Prédio havia sido penhorado nos autos da ação judicial movida contra a Companhia Cinematográfica São Luiz por ex-funcionário em processo que tramita desde 2007
Pagamento de dívida trabalhista cancelou o lote que incluía o Grande Hotel e o Cine Metrópole no leilão judicial realizado no início da tarde de ontem na Justiça do Trabalho.
O prédio havia sido penhorado nos autos da ação judicial movida contra a Companhia Cinematográfica São Luiz pelo ex-funcionário José Augusto Cardoso, em processo cuja tramitação vem desde 2007. No entanto, meia hora antes da hasta pública, a empresa ré pagou a dívida trabalhista, de pouco mais de R$130 mil. Com isso, o lote saiu, em última hora, da lista do pregão judicial.
Outros 22 lotes de bens materiais foram levados para hasta pública. O leilão ocorreu normalmente no prédio da Justiça do Trabalho, segundo informou o leiloeiro Glener Brasil Cassiano. Mas, segundo ele, o valor movimentado foi pequeno, visto que a grande expectativa era o imóvel do Grande Hotel, avaliado em R$6,28 milhões.

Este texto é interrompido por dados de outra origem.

(** Where a step of [tb] depends: nowhere, or on a step of the same rank. *)
Lemma dependency_cases tb step :
  tb ∈ blocks → step ∈ tb_steps tb →
  (xs_dependency_step_id step = None ∧ dependency_of p step = (-1, -1)) ∨
  ∃ dep tb' i, xs_dependency_step_id step = Some (xs_step_id dep) ∧
    dependency_of p step = (tb_tb_id tb', Z.of_nat i) ∧
    (dep, (tk_rank (tb_key tb), tb_tb_id tb', Z.of_nat i)) ∈ entries.
Proof.
  intros Htb Hstep. unfold dependency_of, dependency_location.
  destruct (xs_dependency_step_id step) as [d|] eqn:Hd; [right|by left].
  assert (Hin : step ∈ program_steps blocks) by (apply list_elem_of_bind; eauto).
  destruct (pw_dependency p Hwf step d Hin Hd) as (dep & Hdep & Hr).
  destruct (table_block d dep Hdep) as (<- & tb' & i & Htb' & Hi).
  exists dep, tb', i. split; [done|]. rewrite (step_location tb' i dep) by done. split; [done|].
  apply elem_of_entries. exists tb', i. split_and!; try done.
  unfold block_id. f_equal. apply list_elem_of_lookup_2 in Hi.
  rewrite <- (Hrank tb' dep), <- (Hrank tb step); done.
Qed.

Lemma dependency_sign tb step :
  tb ∈ blocks → step ∈ tb_steps tb → (∀ tb, tb ∈ blocks → 0 ≤ tb_tb_id tb) →
  (dependency_of p step).1 < 0 ↔ (dependency_of p step).2 < 0.
Proof.
  intros Htb Hstep Hid.
  destruct (dependency_cases tb step Htb Hstep) as [[_ ->]|(dep & tb' & i & _ & -> & H)];
    simpl; [lia|].
  apply elem_of_entries in H as (x & j & Hx & [= _ E] & _). specialize (Hid x Hx). lia.
Qed.

Lemma check_dependency_final item :
  item ∈ sn_coordinates final → check_dependency final item = Ok tt.
Proof.
  rewrite coordinates_scanned.
  intros ([step [[rank tb_id] z]] & -> & Hin)%elem_of_dict_of_list%list_elem_of_fmap.
  apply elem_of_entries in Hin as (tb & k & Htb & [= <- <-] & -> & Hk).
  apply list_elem_of_lookup_2 in Hk. unfold check_dependency, locate. cbn [fst snd].
  destruct (dependency_cases tb step Htb Hk) as [[-> ->]|(dep & tb' & i & -> & -> & H)]; [done|].
  rewrite (represented_step dep _ H). cbn [of_option mbind res_bind].
  rewrite Z.eqb_refl. cbn [negb raise_when mbind res_bind].
  rewrite bool_decide_eq_true_2 by done. cbn [negb raise_when mbind res_bind].
  rewrite (coordinate_present dep _ H). cbn [negb]. by rewrite andb_false_r.
Qed.

(** ** Transfers *)

(** Every transfer maps to a send and a receive. *)
Definition typed_pairs : Prop := ∀ tid ids, (tid, ids) ∈ tp_transfer_steps p →
  ∃ send recv, ids = [xs_step_id send; xs_step_id recv] ∧
    send ∈ program_steps blocks ∧ recv ∈ program_steps blocks ∧
    xs_xml_type send = SEND ∧ is_receive (xs_xml_type recv) = true.

Lemma step_in_table step :
  step ∈ program_steps blocks → dict_get (xs_step_id step) (tp_steps_by_id p) = Some step.
Proof.
  intros H. rewrite (pw_table p Hwf). apply dict_get_Some_2.
  - rewrite <- list_fmap_compose. apply (pw_steps p Hwf).
  - by apply (list_elem_of_fmap_2 (λ step, (xs_step_id step, step))).
Qed.

Lemma check_pair_final item :
  typed_pairs → item ∈ tp_transfer_steps p → check_pair p final item = Ok tt.
Proof.
  destruct item as [tid ids]. intros Ht Hin.
  destruct (Ht tid ids Hin) as (send & recv & -> & Hs & Hr & Ts & Tr). unfold check_pair.
  cbn [length Nat.eqb negb orb]. rewrite bool_decide_eq_true_2.
  2:{ intros x. rewrite !elem_of_list_to_set, represented_final, represent_keys, (pw_table p Hwf).
      rewrite <- list_fmap_compose. intros [->|[->|[]%elem_of_nil]%elem_of_cons]%elem_of_cons;
        by apply (list_elem_of_fmap_2 xs_step_id). }
  cbn [negb raise_when mbind res_bind mapR]. rewrite !step_in_table by done.
  cbn [of_option mbind res_bind]. rewrite Ts. rewrite bool_decide_eq_true_2 by (by left).
  cbn [existsb]. rewrite Tr. by rewrite orb_true_r.
Qed.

Era a segunda vez que Grande Hotel iria a leilão judicial por conta de dívida trabalhista. Em 2010, o prédio também foi penhorado por Noeme Vieira da Silva, ex-funcionária da Cia. Cinematográfica São Luiz. Na época, o Grande Hotel foi avaliado pelo dobro do valor, ou seja, em torno de R$13 milhões. No entanto, houve também um acordo entre as partes e o leilão foi cancelado.

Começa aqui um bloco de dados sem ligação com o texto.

Lemma lower_emit_ready s b inputs p :
  NoDup (tr_id <$> sc_transfers s) → Forall transfer_wf (sc_transfers s) →
  Forall copy_wf (bp_local_copies b) → Forall (λ ref, 0 ≤ pr_offset ref) (_all_refs b) →
  (∀ t ref, t ∈ sc_transfers s →
     dict_get (tr_id t) (bp_transfer_accumulator_refs b) = Some ref → pr_rank ref = tr_dst t) →
  verify_buffer_liveness s b inputs = Ok tt → lower_threadblocks s b = Ok p → emit_ready p b.
Proof.
  intros Hnd Hts Hcs Hpos Hacc Hv Hlow.
  destruct (lower_threadblocks_Ok s b p Hnd Hts Hcs Hlow)
    as (program & dag & o & self & Hp & _ & _ & Hnp & Hlw).
  apply (lower_endpoints_lowering s b program Hnd Hts Hcs) in Hp.
  pose proof (verify_safe s b inputs Hnd Hv) as Hsafe. rewrite Forall_forall in Hpos.
  apply (lowered_emit_ready s b program dag p o self); try done.
  - intros ref Href. split; [by apply (ps_bounds _ _ _ Hsafe)|by apply Hpos].
  - intros rank. unfold lower_threadblocks in Hlow. apply bind_Ok in Hlow as (? & _ & Hlow).
    apply bind_Ok in Hlow as (? & _ & Hlow). apply bind_Ok in Hlow as (q & _ & Hlow).
    by apply (renumber_numbered q).
Qed.

(** ** The theorem *)

(** C16 Emitted documents are valid.  For a schedule and a buffer plan that
    passed their checks, with accumulators on the ranks of their transfers:
    whenever emission of the lowered program returns a text, the text parses
    back to the very tree that was emitted and passes every check of
    [validate_xml] - attributes, addresses and their bounds, threadblock and
    step numbering, dependencies, channels and transfer pairs.  This holds for
    every XML library that parses what it printed. *)
Theorem emitted_document_valid (L : XmlLibrary) (HL : XmlRoundTrip L) s b inputs p text :
  NoDup (tr_id <$> sc_transfers s) → Forall transfer_wf (sc_transfers s) →
  Forall copy_wf (bp_local_copies b) → Forall (λ ref, 0 ≤ pr_offset ref) (_all_refs b) →
  (∀ t ref, t ∈ sc_transfers s →
     dict_get (tr_id t) (bp_transfer_accumulator_refs b) = Some ref → pr_rank ref = tr_dst t) →
  verify_buffer_liveness s b inputs = Ok tt → lower_threadblocks s b = Ok p →
  emit_xml p b inputs = Ok text →
  ∃ root, emit_tree p b inputs = Ok root ∧ validate_xml p b inputs text = Ok root.
Proof.
  intros Hnd Hts Hcs Hpos Hacc Hv Hlow. apply emit_ready_validates; [|done].
  by apply (lower_emit_ready s b inputs).
Qed.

Considerado um empreendimento arrojado, o imóvel foi construído em quinze meses, sendo inaugurado em 12 de fevereiro de 1941. Um marco à época. Toda a obra foi projetada e executada por uma empresa alemã. O prédio, que já hospedou o então presidente Getúlio Vargas, se encontra atualmente abandonado e, em passado recente, serviu de abrigo para trabalhadores de usina de cana de açúcar.